Stem Cell Transdifferentiation in the Testis
Testicles have two main functions: they produce sperm and testosterone. Evidence from clinical and population based surveys suggests an increasing incidence of male reproductive damages. Our long term goal is to study how to let stem cells become testosterone producing cells (Leydig cell), sperm production supporting cells (Sertoli cell) in the testis. In this proposal, we will focus on how to turn stem cells into Leydig cells in the testis. Testis is not closely monitored by immune system. We hypothesize that 1) a proper cells coming from human embryonic stem cells (hESCs) in culture once transplanted into the interstitial space of recipient testes can become Leydig cells in a proper testicular environment; 2) certain hormones promote and stimulate transplanted stem cells turning into Leydig cells in testes. This study has high significance because: 1) we can establish an experimental model to test the plasticity of stem cells (adult or embryonic) in the testis. Utilizing this model we can demonstrate the cellular and molecular mechanisms controlling stem cell function and plasticity in testes. This is crucial to the future use of stem cells in regenerative medicine, as well as in understanding aging, tumor formation, testosterone and sperm production; 2) we can translate the results to clinical studies relevant to the novel treatment of male infertility and testosterone deficiency. The cause of male infertility is either due to the germ cell defect or supporting cells’ dysfunction. In many cases, germ cells are present. The presence of donor-derived healthy cells replacing defective nurturing cells is critical since both Leydig and Sertoli cells support sperm production. Defects in these cells have been believed to contribute to abnormal sperm production. The possibility of beneficial hormonal effects of Leydig cell transplantation independent of their support of sperm production also exits. Since Leydig cells are responsible for testosterone production, stem cell transplantations may replace the need of life-long testosterone supplementation in testicle failure males and aging population. The findings from these studies will have a major impact in the understanding reproductive physiology and recovery from testicular pathology, and also may have the potential for novel future therapies in patients with testicular failure.

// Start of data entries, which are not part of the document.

(* ===== verification/ConfigFormat.v ===== *)
(** * ConfigFormat: the two on-disk syntaxes of a configuration set

    src/config.c reads OPL's own "key=value" lines and libconfig's
    "key = value;" lines, detects which one a file is in, and writes a file back
    in the syntax it was read in. *)
From S2P Require Import Prelude CLib FileBuffer ConfigStore.

(** ** Lines *)

Definition isWS (c : Z) : bool := (c =? cSP) || (c =? cTAB).

Definition skipWS (s : bytes) : bytes := dropwhile isWS s.
Definition trimWS (s : bytes) : bytes := rdropwhile isWS s.

Inductive cfg_line := CFG_LINE_BLANK | CFG_LINE_COMMENT | CFG_LINE_LEGACY | CFG_LINE_LIBCONFIG.
#[export] Instance cfg_line_eq_dec : EqDecision cfg_line.
Proof. solve_decision. Defined.

Definition ident_char (c : Z) : bool :=
  isalnum c || (c =? cUSCORE) || (c =? cMINUS) || (c =? cSTAR).

Definition cfgIsLibconfigIdent (s : bytes) : bool :=
  match s with
  | [] => false
  | c :: r => if negb (isalpha c) && negb (c =? cSTAR) then false else forallb ident_char r
  end.

(** [p[0] == '/' && (p[1] == '/' || p[1] == '*')] *)
Definition slash_comment (p : bytes) : bool :=
  match p with
  | c :: d :: _ => (c =? cSLASH) && ((d =? cSLASH) || (d =? cSTAR))
  | _ => false
  end.

Definition cfgClassifyLine (line : bytes) : cfg_line :=
  let p := skipWS line in
  match p with
  | [] => CFG_LINE_BLANK
  | c :: _ =>
    if c =? cHASH then CFG_LINE_COMMENT
    else if slash_comment p then CFG_LINE_COMMENT
    else
      let upto_end := trimWS p in
      match strchr p cEQ with
      | None => CFG_LINE_LEGACY
      | Some eq =>
        if Nat.leb (length upto_end) eq then CFG_LINE_LEGACY
        else if Nat.ltb 0 eq && isWS (p !!! (eq - 1)%nat) && bool_decide (last upto_end = Some cSEMI)
                && cfgIsLibconfigIdent (trimWS (take eq p))
        then CFG_LINE_LIBCONFIG
        else CFG_LINE_LEGACY
      end
  end.

(** key and value, when there is a '=' *)
Definition splitAssignment (line : bytes) (keymax valmax : nat) : option (bytes * bytes) :=
  let line := skipWS line in
  match strchr line cEQ with
  | Some eqpos =>
    let keylen := Nat.min (keymax - 1) eqpos in
    let vallen := Nat.min (valmax - 1) (length line - (eqpos + 1)) in
    Some (take keylen line, take vallen (drop (eqpos + 1) line))
  | None => None
  end.

Definition parsePrefix (line : bytes) (prefixSize : nat) : option bytes :=
  match strchr line cCOLON with
  | Some colpos =>
    if Nat.eqb colpos 0 then None
    else if Nat.eqb prefixSize 0 then None
    else Some (take (if Nat.leb prefixSize colpos then (prefixSize - 1)%nat else colpos) line)
  | None => None
  end.

(** ** wOPL key names *)

Definition cfgWoplPerGameKeys : list (bytes * bytes) := [
  (bs "compat", bs "$Compatibility");
  (bs "dma", bs "$DMA");
  (bs "core_loader", bs "$CoreLoader");
  (bs "dnas", bs "$DNAS");
  (bs "alt_startup", bs "$AltStartup");
  (bs "vmc1", bs "$VMC_0");
  (bs "vmc2", bs "$VMC_1");
  (bs "gsm_source", bs "$GSMSource");
  (bs "gsm_enable", bs "$EnableGSM");
  (bs "gsm_vmode", bs "$GSMVMode");
  (bs "gsm_x_offset", bs "$GSMXOffset");
  (bs "gsm_y_offset", bs "$GSMYOffset");
  (bs "gsm_field_fix", bs "$GSMFIELDFix");
  (bs "cheat_source", bs "$CheatsSource");
  (bs "cheat_enable", bs "$EnableCheat");
  (bs "cheat_mode", bs "$CheatMode");
  (bs "cheat_enable_image", bs "$EnableImage");
  (bs "pademu_source", bs "$PADEMUSource");
  (bs "pademu_enable", bs "$EnablePadEmu");
  (bs "pademu_settings", bs "$PadEmuSettings");
  (bs "padmacro_source", bs "$PadMacroSource");
  (bs "padmacro_settings", bs "$PadMacroSettings");
  (bs "osd_source", bs "$CustomLanguageSource");
  (bs "osd_enable", bs "$OSDSettingsEnable");
  (bs "osd_lang_id", bs "$CustomLanguageValue");
  (bs "osd_tv_aspect", bs "$OSDAspectRatio");
  (bs "osd_vmode", bs "$OSDVideoMode")
].

Fixpoint assoc_fst (key : bytes) (l : list (bytes * bytes)) : option bytes :=
  match l with
  | [] => None
  | (a, b) :: r => if streq key a then Some b else assoc_fst key r
  end.
Fixpoint assoc_snd (key : bytes) (l : list (bytes * bytes)) : option bytes :=
  match l with
  | [] => None
  | (a, b) :: r => if streq key b then Some a else assoc_snd key r
  end.

Definition cfgWoplToOurs (key : bytes) : option bytes := assoc_fst key cfgWoplPerGameKeys.
Definition cfgOursToWopl (key : bytes) : option bytes := assoc_snd key cfgWoplPerGameKeys.

(** ** Reading a libconfig line *)

(** the value text between the quotes, if it is quoted *)
Definition unquote (v : bytes) : bytes :=
  match v with
  | c :: r =>
    if c =? cDQUOTE then
      match last r with
      | Some d => if d =? cDQUOTE then take (length r - 1) r else r
      | None => r
      end
    else v
  | [] => v
  end.

(** the new group and set *)
Definition cfgReadLibconfigLine (line group : bytes) (groupSize : nat) (cs : config_set) : bytes * config_set :=
  let p := skipWS line in
  match p with
  | [] => (group, cs)
  | c :: _ =>
    if (c =? cHASH) || slash_comment p then (group, cs)
    else if c =? cRBRACE then ([], cs)
    else if c =? cLBRACE then (group, cs)
    else
      let t := trimWS p in
      let t := if bool_decide (last t = Some cSEMI) then take (length t - 1) t else t in
      let upto_end := trimWS t in
      let header colon :=
        let k := trimWS (take colon p) in
        (if Nat.ltb 0 (length k) && Nat.ltb (length k) groupSize then k else group, cs) in
      match strchr p cEQ, strchr p cCOLON with
      | None, None => (group, cs)
      | None, Some colon => header colon
      | Some eq, o =>
        let before := match o with Some colon => Nat.ltb colon eq | None => false end in
        if before then header (default O o)
        else
          let key := trimWS (take eq p) in
          if Nat.eqb (length key) 0 || Nat.leb CONFIG_KEY_NAME_LEN (length key) then (group, cs)
          else
            let v := unquote (skipWS (drop (eq + 1) upto_end)) in
            if Nat.eqb (length v) 0 then (group, cs)
            else
              let val := take (if Nat.leb CONFIG_KEY_VALUE_LEN (length v) then CONFIG_KEY_VALUE_LEN - 1
                               else length v) v in
              let val := if streq val (bs "true") then bs "1"
                         else if streq val (bs "false") then bs "0" else val in
              let composed := if bool_decide (group <> [])
                              then bufcpy (2 * CONFIG_KEY_NAME_LEN) (group ++ [cUSCORE] ++ key)
                              else bufcpy (2 * CONFIG_KEY_NAME_LEN) key in
              (group, snd (configSetStr cs (default composed (cfgWoplToOurs composed)) val))
      end
  end.

(** ** Reading a file *)

Record reader := Reader {
  rd_fmt : option cfg_fmt;     (* latched format *)
  rd_group : bytes;
  rd_prefix : bytes;
  rd_set : config_set;
}.

(** the loop body of [configReadFileBuffer] for one line *)
Definition read_line (r : reader) (line : bytes) : reader :=
  let legacy (r : reader) : reader :=
    match splitAssignment line CONFIG_KEY_NAME_LEN CONFIG_KEY_VALUE_LEN with
    | Some (key, val) =>
      let prefix := match line with c :: _ => if isWS c then rd_prefix r else [] | [] => [] end in
      let cs := if bool_decide (prefix <> [])
                then snd (configSetStr (rd_set r)
                            (bufcpy (2 * CONFIG_KEY_NAME_LEN) (prefix ++ [cUSCORE] ++ key)) val)
                else snd (configSetStr (rd_set r) key val) in
      Reader (rd_fmt r) (rd_group r) prefix cs
    | None =>
      match parsePrefix line CONFIG_KEY_NAME_LEN with
      | Some prefix => Reader (rd_fmt r) (rd_group r) prefix (rd_set r)
      | None => r
      end
    end in
  let libconfig (r : reader) : reader :=
    let '(g, cs) := cfgReadLibconfigLine line (rd_group r) CONFIG_KEY_NAME_LEN (rd_set r) in
    Reader (rd_fmt r) g (rd_prefix r) cs in
  match rd_fmt r with
  | None =>
    match cfgClassifyLine line with
    | CFG_LINE_BLANK | CFG_LINE_COMMENT => r
    | CFG_LINE_LIBCONFIG =>
      libconfig (Reader (Some CFG_FMT_LIBCONFIG) (rd_group r) (rd_prefix r)
                        (set_format CFG_FMT_LIBCONFIG (rd_set r)))
    | CFG_LINE_LEGACY =>
      legacy (Reader (Some CFG_FMT_LEGACY) (rd_group r) (rd_prefix r)
                     (set_format CFG_FMT_LEGACY (rd_set r)))
    end
  | Some CFG_FMT_LIBCONFIG => libconfig r
  | Some CFG_FMT_LEGACY => legacy r
  end.

Definition read_config_lines (cs : config_set) (lines : list bytes) : config_set :=
  set_modified false (rd_set (fold_left read_line lines (Reader None [] [] cs))).

Section Read.
Context {D : Type} `{!Device D}.

(** [None] when the line reader reads through its NULL pointer *)
Definition configReadFileBuffer (fuel : nat) (fb : file_buffer D) (cs : config_set) : option config_set :=
  match read_lines fuel fb with
  | Some (lines, true) => Some (read_config_lines cs lines)
  | _ => None
  end.

(** [size + 2] readings are enough for a buffer of [size] bytes *)
Definition configReadBuffer (cs : config_set) (data : bytes) : option config_set :=
  configReadFileBuffer (length data + 2) (@openFileBufferBuffer D data) cs.
End Read.

(** ** Writing *)

Definition cfgValueIsBareScalar (v : bytes) : bool :=
  if streq v (bs "true") || streq v (bs "false") then true
  else
    let p := match v with c :: r => if c =? cMINUS then r else v | [] => v end in
    match p with
    | [] => false
    | _ => forallb isdigit p
    end.

(** the escaping loop: [i] bytes of [esc] are used *)
Fixpoint esc_loop (val : bytes) (i : nat) : bytes :=
  match val with
  | [] => []
  | c :: r =>
    if Nat.ltb (i + 2) (CONFIG_KEY_VALUE_LEN * 2) then
      if (c =? cBSLASH) || (c =? cDQUOTE) then cBSLASH :: c :: esc_loop r (i + 2)
      else c :: esc_loop r (i + 1)
    else []
  end.

Definition libconfig_line_size : nat := CONFIG_KEY_NAME_LEN + CONFIG_KEY_VALUE_LEN * 2 + 16.

Definition cfgWriteLibconfigLine (indent key val : bytes) : bytes :=
  if cfgValueIsBareScalar val then
    bufcpy libconfig_line_size (indent ++ key ++ bs " = " ++ val ++ [cSEMI; cLF])
  else
    bufcpy libconfig_line_size (indent ++ key ++ bs " = " ++ [cDQUOTE] ++ esc_loop val 0 ++ [cDQUOTE; cSEMI; cLF]).

Definition cfgLibconfigGroups : list bytes := [bs "gsm"; bs "cheat"; bs "pademu"; bs "padmacro"; bs "osd"].

(** the group and the key inside it *)
Fixpoint match_group (groups : list bytes) (key : bytes) : option (bytes * bytes) :=
  match groups with
  | [] => None
  | g :: gs =>
    let glen := length g in
    if strneq key g glen && bool_decide (key !! glen = Some cUSCORE) && Nat.ltb (glen + 1) (length key)
    then Some (g, drop (glen + 1) key)
    else match_group gs key
  end.
Definition cfgMatchGroup (key : bytes) : option (bytes * bytes) := match_group cfgLibconfigGroups key.

(** items the writers skip: runtime keys *)
Definition skipped (it : config_value) : bool := bool_decide (cv_key it = []) || hash_key (cv_key it).

(** the line of an item in pass 1, if it is not in a group *)
Definition root_line (it : config_value) : option bytes :=
  if skipped it then None
  else match cfgOursToWopl (cv_key it) with
       | Some w => match cfgMatchGroup w with
                   | Some _ => None
                   | None => Some (cfgWriteLibconfigLine [] w (cv_val it))
                   end
       | None => Some (cfgWriteLibconfigLine [] (cv_key it) (cv_val it))
       end.

(** the line of an item in pass 2 for group [g] *)
Definition group_line (g : bytes) (it : config_value) : option bytes :=
  if skipped it then None
  else match cfgOursToWopl (cv_key it) with
       | None => None
       | Some w => match cfgMatchGroup w with
                   | Some (g', sub) => if streq g' g then Some (cfgWriteLibconfigLine (bs "  ") sub (cv_val it))
                                       else None
                   | None => None
                   end
       end.

Definition group_block (items : list config_value) (g : bytes) : list bytes :=
  match omap (group_line g) items with
  | [] => []
  | ls => bufcpy 128 (g ++ bs " :" ++ [cLF; cLBRACE; cLF]) :: ls ++ [[cRBRACE; cSEMI; cLF]]
  end.

Definition cfgWriteLibconfig (cs : config_set) : list bytes :=
  omap root_line (cs_items cs) ++ concat (map (group_block (cs_items cs)) cfgLibconfigGroups).

(** the legacy branch of [configWrite] *)
Definition legacy_line (it : config_value) : option bytes :=
  if skipped it then None
  else Some (bufcpy 512 (cv_key it ++ [cEQ] ++ cv_val it ++ [cLF])).

(** the chunks [configWrite] hands to [writeFileBuffer] *)
Definition config_chunks (cs : config_set) : list bytes :=
  match cs_format cs with
  | CFG_FMT_LIBCONFIG => cfgWriteLibconfig cs
  | CFG_FMT_LEGACY => omap legacy_line (cs_items cs)
  end.
Definition config_text (cs : config_set) : bytes := concat (config_chunks cs).

#[global] Arguments cfgWriteLibconfigLine : simpl never.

California is the biggest state in population in the United States. Infertility affects 15% of couples and evidence from clinical and population based surveys suggests an increasing incidence of male reproductive problems. In addition to the mentally and physically suffering in men, testicle failure sometimes contributes to social instability of the family. Our long term goal is to develop regenerative strategies to maintain, improve and rescue testicular functions through the stem cell research. In addition, understanding the cellular and molecular mechanisms controlling stem cell function and plasticity is crucial to the future use of stem cells in regenerative medicine, as well as in understanding aging, tumor formation, testosterone secretion and sperm production. Techniques generated from this study will contribute to biotech industrial development in California.